Many of the world’s economic organizations predict a 0.7 percent drop in GDP in 2018 and a 2% growth in 2020. Coupled with the Coronavirus pandemic, the global economy has become increasingly stagnant, with global economic growth expected to be less than 0%.
Amid the tough trade negotiations between the United States and China, COVID-19 pandemic is also affecting their relationship. The United States domestic pressure to contain the pandemic, has led Trump to accuse China of being the virus spread source. As a consequence, Trump put the US-China future relations at stake with his “China’s Virus” label. Besides, the United States absence from World Health Organization (WHO) during Trump administration along the pandemic, that become a new opportunity for China to expand its influence. China uses the Covid-19 pandemic issue as an opportunity.

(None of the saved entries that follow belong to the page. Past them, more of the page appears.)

Lemma slice_splice_other {A} (l s : list A) off o n :
  (off + length s ≤ length l)%nat → (o + n ≤ off ∨ off + length s ≤ o)%nat →
  slice (splice l off s) o n = slice l o n.
Proof.
  intros Hl Ho. unfold slice, splice. destruct Ho as [Ho|Ho].
  - rewrite drop_app_le by (rewrite length_take; lia).
    rewrite take_app_le by (rewrite length_drop, length_take; lia).
    by rewrite skipn_firstn_comm, take_take, Nat.min_l by lia.
  - rewrite drop_app_ge by (rewrite length_take; lia).
    rewrite drop_app_ge by (rewrite length_take; lia).
    rewrite drop_drop, length_take. do 2 f_equal. lia.
Qed.

Lemma slice_splice_same {A} (l s : list A) off :
  (off ≤ length l)%nat → slice (splice l off s) off (length s) = s.
Proof.
  intros Hl. unfold slice, splice. rewrite drop_app_length' by (rewrite length_take; lia).
  by rewrite take_app_length.
Qed.

Lemma slice_slice {A} (l : list A) o n o' n' :
  (o' + n' ≤ n)%nat → slice (slice l o n) o' n' = slice l (o + o') n'.
Proof. intros H. unfold slice. rewrite skipn_firstn_comm, take_take, drop_drop. f_equal. lia. Qed.

Lemma slice_app_here {A} (l r k : list A) : slice (l ++ r ++ k) (length l) (length r) = r.
Proof. unfold slice. by rewrite drop_app_length, take_app_length. Qed.

(** Bytes before the written range are kept; from it on, the written
    bytes come first. *)
Lemma drop_splice {A} (l s : list A) off :
  (off ≤ length l)%nat → drop off (splice l off s) = s ++ drop (off + length s) l.
Proof.
  intros. unfold splice. rewrite drop_app_length'; [done|]. rewrite length_take. lia.
Qed.

Lemma splice_nil {A} (l : list A) off : splice l off [] = l.
Proof. unfold splice. cbn. by rewrite Nat.add_0_r, take_drop. Qed.

(** Bytes from an offset past the written range are kept. *)
Lemma drop_splice_after {A} (l s : list A) off k :
  (off + length s ≤ k)%nat → (k ≤ length l)%nat → drop k (splice l off s) = drop k l.
Proof.
  intros Hk Hl. unfold splice. rewrite (assoc_L (++)).
  assert (length (take off l ++ s) = off + length s)%nat as Hlen
    by (rewrite length_app, length_take; lia).
  rewrite drop_app_ge by lia. rewrite drop_drop, Hlen. f_equal. lia.
Qed.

China’s successful in controlling the pandemic, has also made China confident in facing the United States. Meanwhile, the United States is increasingly threatened by its position. Moreover, the United States dependence on overcoming Covid-19 which requires relations from many parties, including China, makes the United States’ position weak as a superpower.
This is what we hoped for when Biden took office. Many consider President Joe Biden to be willing to “soften” the United States’ stance on the trade war with China. After his inauguration on January 20, 2021, Biden has made many contacts with Beijing to address a variety of issues, one of which is the continuation of the trade war.

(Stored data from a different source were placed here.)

(* ===== verification/GoStrings.v ===== *)
(** * Go's string and path functions

    The functions of the standard library that the agent calls on names and
    paths, on byte strings (Linux: the separator is a slash). *)
From Stdlib Require Import ZArith Lia Ascii String.
From stdpp Require Import base tactics list.
From S2P Require Import Prelude.
Local Open Scope Z_scope.

(** ** Strings *)

(** [strings.Split(s, sep)] for a one-byte [sep]. *)
Fixpoint split_go (sep : Z) (cur s : list Z) : list (list Z) :=
  match s with
  | [] => [reverse cur]
  | b :: s => if b =? sep then reverse cur :: split_go sep [] s else split_go sep (b :: cur) s
  end.
Definition split_on (sep : Z) (s : list Z) : list (list Z) := split_go sep [] s.

(** The UTF-8 encodings of [unicode.IsSpace]'s characters. *)
Definition spaces : list (list Z) :=
  [[9]; [10]; [11]; [12]; [13]; [32]; [194; 133]; [194; 160]; [225; 154; 128]]
  ++ ((λ k, [226; 128; 128 + Z.of_nat k]) <$> seq 0 11)
  ++ [[226; 128; 168]; [226; 128; 169]; [226; 128; 175]; [226; 129; 159]; [227; 128; 128]].

(** Drops prefixes from the list [ps] as long as there is one; each is not
    empty, so [n] = the length of [s] is enough. *)
Fixpoint drop_prefixes (ps : list (list Z)) (n : nat) (s : list Z) : list Z :=
  match n with
  | O => s
  | S n =>
      match list_find (λ p, p `prefix_of` s) ps with
      | Some (_, p) => drop_prefixes ps n (drop (length p) s)
      | None => s
      end
  end.

(** [strings.TrimSpace] of a valid UTF-8 string (the decoded JSON's are). *)
Definition trim_space (s : list Z) : list Z :=
  let s := drop_prefixes spaces (length s) s in
  reverse (drop_prefixes (reverse <$> spaces) (length s) (reverse s)).

(** [strings.ToLower] on ASCII; other characters stay non-ASCII, or become a
    letter that is no hexadecimal digit. *)
Definition to_lower (s : list Z) : list Z :=
  (λ b, if (65 <=? b) && (b <=? 90) then b + 32 else b) <$> s.

(** [hex.DecodeString] of a SHA-256: 64 digits. *)
Definition is_hex (b : Z) : bool :=
  ((48 <=? b) && (b <=? 57)) || ((97 <=? b) && (b <=? 102)) || ((65 <=? b) && (b <=? 70)).
Definition is_sha256 (s : list Z) : bool := forallb is_hex s && (length s =? 64)%nat.

(** [filepath.IsAbs] *)
Definition is_abs (s : list Z) : bool := match s with 47 :: _ => true | _ => false end.

(** [filepath.Base] *)
Definition trim_slashes (s : list Z) : list Z := reverse (drop_prefixes [[47]] (length s) (reverse s)).
Definition base_name (s : list Z) : list Z :=
  match s with
  | [] => [46]
  | _ => match trim_slashes s with
         | [] => [47]
         | t => default [] (last (split_on 47 t))
         end
  end.

(** [filepath.Clean]: the elements kept so far are [acc], the last first. *)
Fixpoint clean_elems (rooted : bool) (acc : list (list Z)) (elems : list (list Z)) : list (list Z) :=
  match elems with
  | [] => reverse acc
  | e :: elems =>
      if bool_decide (e = [] ∨ e = [46]) then clean_elems rooted acc elems
      else if bool_decide (e = [46; 46]) then
        match acc with
        | a :: acc' => if bool_decide (a = [46; 46]) then clean_elems rooted (e :: acc) elems
                       else clean_elems rooted acc' elems
        | [] => clean_elems rooted (if rooted then [] else [e]) elems
        end
      else clean_elems rooted (e :: acc) elems
  end.

Fixpoint join_slash (es : list (list Z)) : list Z :=
  match es with
  | [] => []
  | [e] => e
  | e :: es => e ++ 47 :: join_slash es
  end.

Definition clean (s : list Z) : list Z :=
  let body := join_slash (clean_elems (is_abs s) [] (split_on 47 s)) in
  if is_abs s then 47 :: body else match body with [] => [46] | _ => body end.

Example clean_ex : (λ s, clean (zs s)) <$> ["/usr//bin/./../sbin/"; "/../x"; "a/../../b"; ""; "/"]%string
  = zs <$> ["/usr/sbin"; "/x"; "../b"; "."; "/"]%string.
Proof. vm_compute. reflexivity. Qed.

(** ** No NUL appears *)

Local Abbreviation no_nul s := (0 ∉ (s : list Z)).

Lemma no_nul_cons b s : no_nul (b :: s) ↔ b ≠ 0 ∧ no_nul s.
Proof. rewrite not_elem_of_cons. naive_solver. Qed.

Lemma no_nul_1 b : b ≠ 0 → no_nul [b].
Proof. intros H. apply no_nul_cons. split; [done|apply not_elem_of_nil]. Qed.

Lemma no_nul_app s s' : no_nul (s ++ s') ↔ no_nul s ∧ no_nul s'.
Proof. rewrite elem_of_app. naive_solver. Qed.

Lemma no_nul_reverse s : no_nul (reverse s) ↔ no_nul s.
Proof. by rewrite elem_of_reverse. Qed.

Lemma no_nul_drop n s : no_nul s → no_nul (drop n s).
Proof. intros Hs H0. apply Hs. rewrite <- (take_drop n s). apply elem_of_app. by right. Qed.

Lemma split_no_nul sep s : ∀ cur, no_nul cur → no_nul s → Forall (λ x, no_nul x) (split_go sep cur s).
Proof.
  induction s as [|b s IH]; intros cur Hc; cbn [split_go].
  - intros _. constructor; [by rewrite no_nul_reverse|constructor].
  - intros [Hb Hs]%no_nul_cons. destruct (b =? sep).
    + constructor; [by rewrite no_nul_reverse|]. apply IH; [apply not_elem_of_nil|done].
    + apply IH; [|done]. by apply no_nul_cons.
Qed.

Lemma split_on_no_nul sep s : no_nul s → Forall (λ x, no_nul x) (split_on sep s).
Proof. apply split_no_nul, not_elem_of_nil. Qed.

Lemma drop_prefixes_no_nul ps n s : no_nul s → no_nul (drop_prefixes ps n s).
Proof.
  revert s. induction n as [|n IH]; intros s Hs; cbn [drop_prefixes]; [done|].
  destruct (list_find _ ps) as [[i p]|]; [|done]. by apply IH, no_nul_drop.
Qed.

Lemma trim_space_no_nul s : no_nul s → no_nul (trim_space s).
Proof.
  intros Hs. unfold trim_space. rewrite no_nul_reverse. apply drop_prefixes_no_nul.
  rewrite no_nul_reverse. by apply drop_prefixes_no_nul.
Qed.

Lemma trim_slashes_no_nul s : no_nul s → no_nul (trim_slashes s).
Proof.
  intros Hs. unfold trim_slashes. rewrite no_nul_reverse. apply drop_prefixes_no_nul.
  by rewrite no_nul_reverse.
Qed.

Lemma base_name_no_nul s : no_nul s → no_nul (base_name s).
Proof.
  intros Hs. unfold base_name. destruct s as [|b s']; [by apply no_nul_1|].
  pose proof (trim_slashes_no_nul (b :: s') Hs) as Ht.
  destruct (trim_slashes (b :: s')) as [|x t]; [by apply no_nul_1|].
  destruct (last (split_on 47 (x :: t))) as [l|] eqn:E; cbn [default from_option id]; [|apply not_elem_of_nil].
  pose proof (split_on_no_nul 47 _ Ht) as H. rewrite Forall_forall in H. apply H.
  apply last_Some in E as [l' ->]. apply elem_of_app. right. apply list_elem_of_here.
Qed.

Lemma clean_elems_no_nul rooted elems : ∀ acc, Forall (λ x, no_nul x) acc →
  Forall (λ x, no_nul x) elems → Forall (λ x, no_nul x) (clean_elems rooted acc elems).
Proof.
  induction elems as [|e elems IH]; intros acc Ha; cbn [clean_elems].
  - intros _. by apply Forall_reverse.
  - intros [He Hes]%Forall_cons. repeat case_bool_decide; try (apply IH; [|done]); try done.
    + destruct acc as [|a acc]; [|apply Forall_cons in Ha as [Ha1 Ha2]; case_bool_decide]; apply IH; try done.
      * destruct rooted; [done|]. by constructor.
      * by repeat constructor.
    + by constructor.
Qed.

Lemma join_no_nul es : Forall (λ x, no_nul x) es → no_nul (join_slash es).
Proof.
  induction 1 as [|e es He Hes IH]; [apply not_elem_of_nil|]. cbn [join_slash].
  destruct es as [|e' es]; [done|]. apply no_nul_app. split; [done|]. apply no_nul_cons. by split.
Qed.

Lemma clean_no_nul s : no_nul s → no_nul (clean s).
Proof.
  intros Hs. unfold clean.
  assert (H : no_nul (join_slash (clean_elems (is_abs s) [] (split_on 47 s)))).
  { apply join_no_nul, clean_elems_no_nul; [constructor|by apply split_on_no_nul]. }
  destruct (is_abs s); [by apply no_nul_cons|]. destruct (join_slash _); [|done].
  by apply no_nul_1.
Qed.

Lemma sha256_no_nul s : is_sha256 s = true → no_nul s.
Proof.
  unfold is_sha256. intros [H _]%andb_true_iff H0. rewrite forallb_forall in H.
  by specialize (H 0 (proj1 (list_elem_of_In _ _) H0)).
Qed.

(** ** Clean paths *)

(** An element of a clean absolute path, and such a path. *)
Definition elem_ok (e : list Z) : Prop := e ≠ [] ∧ e ≠ [46] ∧ e ≠ [46; 46] ∧ 47 ∉ e.
Definition normal_path (s : list Z) : Prop := ∃ es, Forall elem_ok es ∧ s = 47 :: join_slash es.

Lemma split_no_sep sep s : ∀ cur, sep ∉ cur → Forall (λ x, sep ∉ x) (split_go sep cur s).
Proof.
  induction s as [|b s IH]; intros cur Hc; cbn [split_go].
  - constructor; [by rewrite elem_of_reverse|constructor].
  - destruct (Z.eqb_spec b sep) as [->|Hb].
    + constructor; [by rewrite elem_of_reverse|]. apply IH, not_elem_of_nil.
    + apply IH. rewrite not_elem_of_cons. by split.
Qed.

Lemma clean_elems_ok elems : ∀ acc, Forall elem_ok acc → Forall (λ x, 47 ∉ x) elems →
  Forall elem_ok (clean_elems true acc elems).
Proof.
  induction elems as [|e elems IH]; intros acc Ha; cbn [clean_elems].
  - intros _. by apply Forall_reverse.
  - intros [He Hes]%Forall_cons. case_bool_decide as H1; [by apply IH|]. case_bool_decide as H2.
    + destruct acc as [|a acc]; [by apply IH|]. apply Forall_cons in Ha as [(_ & _ & Hdd & _) Ha].
      rewrite bool_decide_false by done. by apply IH.
    + apply IH; [|done]. constructor; [|done]. split_and!; naive_solver.
Qed.

Lemma clean_normal s : is_abs s = true → normal_path (clean s).
Proof.
  intros Hs. unfold clean. rewrite Hs. eexists. split; [|done].
  apply clean_elems_ok; [constructor|]. apply split_no_sep, not_elem_of_nil.
Qed.

Lemma split_app sep e s : ∀ cur, sep ∉ e → split_go sep cur (e ++ sep :: s) = reverse (reverse e ++ cur) :: split_go sep [] s.
Proof.
  induction e as [|b e IH]; intros cur He; cbn [app split_go].
  - by rewrite Z.eqb_refl.
  - apply not_elem_of_cons in He as [Hb He]. rewrite (proj2 (Z.eqb_neq b sep)) by done.
    by rewrite IH, reverse_cons, <- (assoc_L (++)) by done.
Qed.

Lemma split_one sep e : ∀ cur, sep ∉ e → split_go sep cur e = [reverse cur ++ e].
Proof.
  induction e as [|b e IH]; intros cur He; cbn [split_go]; [by rewrite app_nil_r|].
  apply not_elem_of_cons in He as [Hb He]. rewrite (proj2 (Z.eqb_neq b sep)) by done.
  by rewrite IH, reverse_cons, <- (assoc_L (++)) by done.
Qed.

Lemma split_join es : Forall elem_ok es →
  split_on 47 (join_slash es) = match es with [] => [[]] | _ => es end.
Proof.
  unfold split_on. induction 1 as [|e es (_ & _ & _ & He) Hes IH]; [done|]. cbn [join_slash].
  destruct es as [|e' es]; [by apply split_one|].
  by rewrite split_app, IH, app_nil_r, reverse_involutive by done.
Qed.

Lemma clean_elems_id es : ∀ acc, Forall elem_ok es → clean_elems true acc es = reverse acc ++ es.
Proof.
  induction es as [|e es IH]; intros acc; cbn [clean_elems]; [by rewrite app_nil_r|].
  intros [(H1 & H2 & H3 & _) Hes]%Forall_cons. rewrite !bool_decide_false by naive_solver.
  by rewrite IH, reverse_cons, <- (assoc_L (++)) by done.
Qed.

(** A clean path is its own normal form: compiling a rule again changes
    nothing. *)
Lemma clean_id s : normal_path s → clean s = s.
Proof.
  intros (es & Hes & ->). unfold clean. cbn [is_abs]. f_equal. unfold split_on. cbn [split_go].
  rewrite (Z.eqb_refl 47). change (split_go 47 [] (join_slash es)) with (split_on 47 (join_slash es)).
  rewrite split_join by done. cbn [reverse rev_append clean_elems]. rewrite bool_decide_true by by left.
  destruct es as [|e es]; [done|]. by rewrite clean_elems_id.
Qed.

The United States and China agreed to meet in Anchorage, Alaska, on March 18-20, 2021, to discuss this issue. The meeting produced no bright spots in the escalation of the US-China trade war, but rather posed questions concerning the Middle East, Xinjiang, North Korea, and Taiwan.
The Biden administration stressed that it does not plan to abolish various regulations passed during the Trump administration’s term in the trade war with China, but it also does not intend to employ the same negotiation strategies as the Trump administration, which seemed to be very offensive. Besides, the Biden administration must be careful, If Biden prioritizes domestic challenges then China has room to push its agendas, including in the field of technology and territorial issues
Furthermore, the Biden administration’s policy has shifted from imposing tariffs on China to investing in industries that Biden believes are less competitive with China, such as nanotechnology and communication networks.

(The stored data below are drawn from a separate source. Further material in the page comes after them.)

Lemma path_head t x xs f : wf_type t = true → path t (x :: xs) = Some f →
  ∃ g, member t x = Some g ∧ inside f g.
Proof.
  intros Hwf Hf. destruct (decide (xs = [])) as [->|Hxs].
  - cbn [path] in Hf. destruct (member t x) as [g|]; [|done]. injection Hf as <-. exists g.
    split; [done|]. unfold inside. lia.
  - destruct (path_cons _ _ _ _ Hf Hxs) as (g & h & Hg & Hb & Hh & ->). exists g. split; [done|].
    pose proof (member_in t x g Hwf Hg) as Hin.
    destruct (path_in _ _ _ (it_wf _ _ Hin) Hh) as [H1 H2 _ _ _ _].
    unfold inside. assert (f_width (shift (f_bit g) h) = f_width h) as -> by done.
    unfold f_width at 2. rewrite Hb. cbn. lia.
Qed.

Lemma at_index_inside k x ms i f d t b g :
  at_index k x 0 ms i f d t b g → wf_type (CAgg k ms) = true → inside f (Found b (d_bits d) t).
Proof.
  intros [Hi _ -> _ Hg] Hwf. unfold inside.
  assert (f_width (shift b g) = f_width g) as -> by done.
  destruct Hg as [[_ ->]|[Hn Hg]]; unfold shift; cbn [f_bit].
  - unfold f_width. cbn. lia.
  - assert (Ht : wf_type t = true).
    { cbn [wf_type] in Hwf. rewrite forallb_forall in Hwf. specialize (Hwf (d, t)).
      rewrite andb_true_iff in Hwf. apply Hwf, list_elem_of_In. by eapply list_elem_of_lookup_2. }
    destruct (member_in t x g Ht Hg) as [H1 H2 _ _ _ _].
    unfold f_width at 2. cbn [f_bits f_type]. rewrite Hn. lia.
Qed.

In conclusion, the trade war between the United States and China has ushered in a new age in the global economy, one in which China is going forward to replace the United States’ status as a world economic force, something that the United States fears.
The door to investment is being opened as broad as possible, the private sector is being encouraged to participate (under tight government oversight, of course), the cost of living is being raised, and the defense spending is being expanded. Today, we can see how the Chinese economy is advancing, becoming the world’s second largest economy after the United States, selling goods all over the world to challenge the United States’ status, and even having the world’s largest military after the United States.
The rise of China is what the US is scared of; after initially dismissing China’s problem as insignificant, the US under the Trump administration takes China and Xi Jinping’s problems seriously by starting a trade war that is still underway.
Will this trade war enter a new chapter in the Biden presidency, where the relationship with China will be more ‘calm’ and the trade war can be ended, or can it stalemate and maintain the stance as during the previous president’s presidency?
*Hafizha Dwi Ulfa is a Research Assistant of the Indonesian International Relations Study Center (IIRS Center) with analysis focus on ASEAN, East Asia, and Indo-Pacific studies.